LouiseTrees · 23/10/2020 21:43

Take pictures or video of her being petulant. Tell them she’s really acting up and she does it every time. Tell them you might have to stop sending her.

qwertypie · 24/10/2020 09:31

Ugh, that's so frustrating... I

I have a similar issue, so I'm here for solidarity! My MIL picks up my son from school once a week and she buys him a toy or comic (with crap toys attached to it) every single week, as well as stuffing his face with sugar.

The sugar I can handle, and I could understand the toys if they were only seeing eachother once a month or something, but it's every blinkin week! He even came home with a full size cheapo telescope recently! Wtf? We live in a tiny flat and have no room for stuff as it is.

My DH hasn't spoken to her yet but wants to.

My other idea was maybe to leave all the toys at the grandparents' house? Would that be an option for you? See how they like their home being overrun with ducks?? Probably not popular with the children, but hey.

I understand that grandparents have already been through all the stress of having to enforce limits and pushback when raising their own children, and probably don't want to have to deal with that stress again, but it just means it's passed onto us ten-fold. I'm not sure what the real solution is. Perhaps as your daughter matures, she'll be better able to understand and adapt to the fact that things are done one way at home and another at the grandparents'.

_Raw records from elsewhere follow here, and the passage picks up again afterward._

Definition __init__ (gate_sequence : Py.object) (num_qubits : Z)
           (repeat_parameters : bool) : Result t :=
  match gate_sequence with
  | Py.PyList gates =>
      if negb (forallb Py.isinstance_str gates) then
        raise (QiskitError "gate_sequence must be a list of strings.")
      else if num_qubits <=? 0 then
        raise (QiskitError "num_qubits must be a positive integer.")
      else if existsb (fun gate => negb (in_valid_gates gate)) gates then
        raise (QiskitError
                 "gate_sequence contains invalid gates. Valid gates are {'RY', 'RZ', 'RX'}.")
      else ok (mk gates num_qubits repeat_parameters)
  | _ => raise (QiskitError "gate_sequence must be a list of strings.")
  end.

(** The loop state is the running [index] and the circuit. *)
Definition _layer_sequence (self : t) : Result QuantumCircuit :=
  let layers := Py.len (gate_sequence self) in
  let x_length :=
    if repeat_parameters self then num_qubits self
    else num_qubits self * layers in
  let x := ParameterVector "x" x_length in
  circuit <- new_circuit (num_qubits self) ;;
  '(_, circuit) <-
     Py.for_each (gate_sequence self)
       (fun gate =>
          Py.for_each (Py.range (num_qubits self))
            (fun j '(index, circuit) =>
               param <- (if repeat_parameters self then Py.getitem x j
                         else Py.getitem x index) ;;
               circuit <-
                 (if eq_str gate "RY" then ry (Expr param) j circuit
                  else if eq_str gate "RZ" then rz (Expr param) j circuit
                  else if eq_str gate "RX" then rx (Expr param) j circuit
                  else ok circuit) ;;
               ok (if negb (repeat_parameters self) then index + 1
                   else index, circuit)))
       (0, circuit) ;;
  ok circuit.

End AngleEmbedding.

(** * Vocabulary of the properties *)

(** ** Instructions the schemes emit *)

(** The instruction the basis scheme puts on qubit [i]. *)
Definition basis_rx (i : Z) : CircuitInstruction :=
  mkInstruction (mkGate "rx" 1 [Expr (Mul PI (ParameterVectorElement "x" i))])
                [i].

(** The two parameters of the custom gate on qubit [i]: the selected
    one is [x[i]], the other is the literal 0.1. *)
Definition cv_params (amplitude : bool) (i : Z) : list ParameterValueType :=
  if amplitude then [Expr (ParameterVectorElement "x" i); Float 0.1]
  else [Float 0.1; Expr (ParameterVectorElement "x" i)].

(** Name of the gate that [_layer_sequence] appends for a kind. *)
Definition gate_name (kind : string) : string :=
  if String.eqb kind "RX" then "rx"
  else if String.eqb kind "RY" then "ry"
  else "rz".

(** The rotation of kind [kind] on qubit [j] with parameter [x[i]]. *)
Definition rotation (kind : string) (i j : Z) : CircuitInstruction :=
  mkInstruction
    (mkGate (gate_name kind) 1 [Expr (ParameterVectorElement "x" i)]) [j].

(** Layer [l] on: one block of [n] rotations per kind, qubits ascending
    within a block. *)
Fixpoint layers_from (rp : bool) (n : Z) (kinds : list string) (l : Z)
  : list CircuitInstruction :=
  match kinds with
  | [] => []
  | kind :: kinds' =>
      map (fun j => rotation kind (if rp then j else l * n + j) j)
          (Py.range n)
      ++ layers_from rp n kinds' (l + 1)
  end.

(** ** Parameter indices used by a circuit *)

(** The indices of the vector elements an instruction list refers to,
    in order of occurrence. *)
Fixpoint expr_indices (e : ParameterExpression) : list Z :=
  match e with
  | ParameterVectorElement _ i => [i]
  | Mul _ e' => expr_indices e'
  end.

Definition value_indices (p : ParameterValueType) : list Z :=
  match p with
  | Float _ => []
  | Expr e => expr_indices e
  end.

Definition param_indices (ops : list CircuitInstruction) : list Z :=
  flat_map (fun op => flat_map value_indices (params (operation op))) ops.

(** ** Gate kinds of the angle scheme *)

Definition valid_kind (kind : string) : Prop := In kind ["RX"; "RY"; "RZ"].

(** Membership of a kind in {RX, RY, RZ}, as a test. *)
Definition valid_kindb (kind : string) : bool :=
  existsb (String.eqb kind) ["RX"; "RY"; "RZ"].

Definition is_kind (o : Py.object) : bool :=
  match o with
  | Py.PyStr s => existsb (String.eqb s) ["RX"; "RY"; "RZ"]
  | _ => false
  end.

(** A non-empty sequence of strings each in {RX, RY, RZ}. *)
Definition nonempty_kind_sequence (o : Py.object) : bool :=
  match o with
  | Py.PyList items | Py.PyTuple items =>
      negb (Nat.eqb (List.length items) 0) && forallb is_kind items
  | _ => false
  end.

(** A list of strings each in {RX, RY, RZ}. *)
Definition kind_list (o : Py.object) : bool :=
  match o with
  | Py.PyList items => forallb is_kind items
  | _ => false
  end.

(** ** Matrices and angles *)

Definition row (i : nat) (M : Matrix) : list R := nth i M [].

Definition column (j : nat) (M : Matrix) : list R :=
  map (fun r => nth j r 0%R) M.

Definition is_3x3 (M : Matrix) : Prop :=
  List.length M = 3%nat /\ Forall (fun r => List.length r = 3%nat) M.



(** ** Floats in a range *)

(** [2 * np.pi], the modulus of the angle arithmetic. *)
Definition two_pi : Binary64.t := Binary64.mul Binary64.two Np.pi.

(** The largest mantissa of a binary64 number. *)
Definition max_mantissa : positive := 9007199254740991.

(** [r] is a zero or a finite number of sign [s] whose magnitude is at
    most [W * 2 ^ ew]. *)
Definition bounded_by (s : bool) (W : positive) (ew : Z) (r : spec_float)
  : Prop :=
  match r with
  | S754_zero s' => s' = s
  | S754_finite s' m e => s' = s /\ (F2R (Zpos m) e <= F2R (Zpos W) ew)%R
  | _ => False
  end.

(** [r] is [+0.0] or a positive finite number, at most [W * 2 ^ ew]. *)
Definition nonneg_at_most (W : positive) (ew : Z) (r : spec_float) : Prop :=
  match r with
  | S754_zero s => s = false
  | S754_finite s q e => s = false /\ (F2R (Zpos q) e <= F2R (Zpos W) ew)%R
  | _ => False
  end.


(** The floats [-3.1415926535897936], the neighbour of [-np.pi] away
    from zero, and [0.1]. *)
Definition below_minus_pi : Binary64.t :=
  S754_finite true 7074237752028441 (-51).


(** ** The host's [unitary] *)

(** The host library makes a gate of a matrix only when it is square
    and its dimension is a power of two. *)
Definition is_n_qubit_operator (M : Matrix) : bool :=
  let d := List.length M in
  forallb (fun r => Nat.eqb (List.length r) d) M &&
  Nat.eqb (2 ^ Nat.log2 d)%nat d.

(** A [unitary] that refuses every other matrix with ValueError. *)
Definition refuses_other_dimensions
           (unitary : Matrix -> Z -> QuantumCircuit -> Result QuantumCircuit)
  : Prop :=
  forall M q qc, is_n_qubit_operator M = false -> unitary M q qc = inl ValueError.

(** One such [unitary]: it checks the dimension and appends a gate named
    "unitary" on the qubit. *)
Definition dimension_checking_unitary (M : Matrix) (q : Z)
           (qc : QuantumCircuit) : Result QuantumCircuit :=
  if is_n_qubit_operator M then append (mkGate "unitary" 1 []) [q] qc
  else raise ValueError.

(** ** The inner loop of the angle scheme *)

(** The body of the inner loop of [_layer_sequence], with the length of
    the parameter vector [x] as an argument. *)
Definition inner_body (x_length : Z) (rp : bool) (gate : Py.object) (j : Z)
           (st : Z * QuantumCircuit) : Result (Z * QuantumCircuit) :=
  let x := ParameterVector "x" x_length in
  let '(index, circuit) := st in
  param <- (if rp then Py.getitem x j else Py.getitem x index) ;;
  circuit <-
    (if AngleEmbedding.eq_str gate "RY" then ry (Expr param) j circuit
     else if AngleEmbedding.eq_str gate "RZ" then rz (Expr param) j circuit
     else if AngleEmbedding.eq_str gate "RX" then rx (Expr param) j circuit
     else ok circuit) ;;
  ok (if negb rp then index + 1 else index, circuit).

(** ** Matrix algebra on lists of rows *)

Definition dot (u v : list R) : R :=
  fold_right Rplus 0%R (map (fun p => (fst p * snd p)%R) (combine u v)).

(** Product of two matrices: entry [(i, j)] is row [i] of [A] times
    column [j] of [B]. *)
Definition mat_mul (A B : Matrix) : Matrix :=
  map (fun r =>
         map (fun j => dot r (column j B))
             (seq 0 (List.length (row 0 B))))
      A.


(** ** Shape of the instructions of a circuit *)

(** The instruction acts on one qubit of an [n]-qubit circuit. *)
Definition on_one_qubit (n : Z) (op : CircuitInstruction) : Prop :=
  exists j, qubits op = [j] /\ 0 <= j < n.

(** A one-qubit rotation [rx], [ry] or [rz] on a qubit of the circuit
    whose only parameter is an element [x[i]] of a vector of [x_length]
    elements. *)
Definition well_formed_rotation (n x_length : Z) (op : CircuitInstruction)
  : Prop :=
  In (name (operation op)) ["rx"; "ry"; "rz"] /\
  num_qubits (operation op) = 1 /\
  on_one_qubit n op /\
  exists i, params (operation op) = [Expr (ParameterVectorElement "x" i)] /\
            0 <= i < x_length.

(** What is left of an instruction when its parameters are set aside. *)
Definition skeleton (op : CircuitInstruction) : string * list Z :=
  (name (operation op), qubits op).

(** The same instruction with the order of its parameters reversed. *)
Definition swap_params (op : CircuitInstruction) : CircuitInstruction :=
  mkInstruction
    (mkGate (name (operation op)) (num_qubits (operation op))
            (rev (params (operation op))))
    (qubits op).

(** The same instruction under another gate name. *)
Definition rename (new_name : string) (op : CircuitInstruction)
  : CircuitInstruction :=
  mkInstruction
    (mkGate new_name (num_qubits (operation op)) (params (operation op)))
    (qubits op).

crazychemist · 24/10/2020 16:29

To some extent, it is a grandparents privilege to do a bit of spoiling... but if it’s too much (sounds like it is) you really need to have a word. I reckon diet is easier to tackle than the toys, just calmly say that a healthy diet is really important to you, so no more than one sweet treat - I assume it puts her off meals, so you can tell them this and explain that it makes her unhappy from the sUgar crash.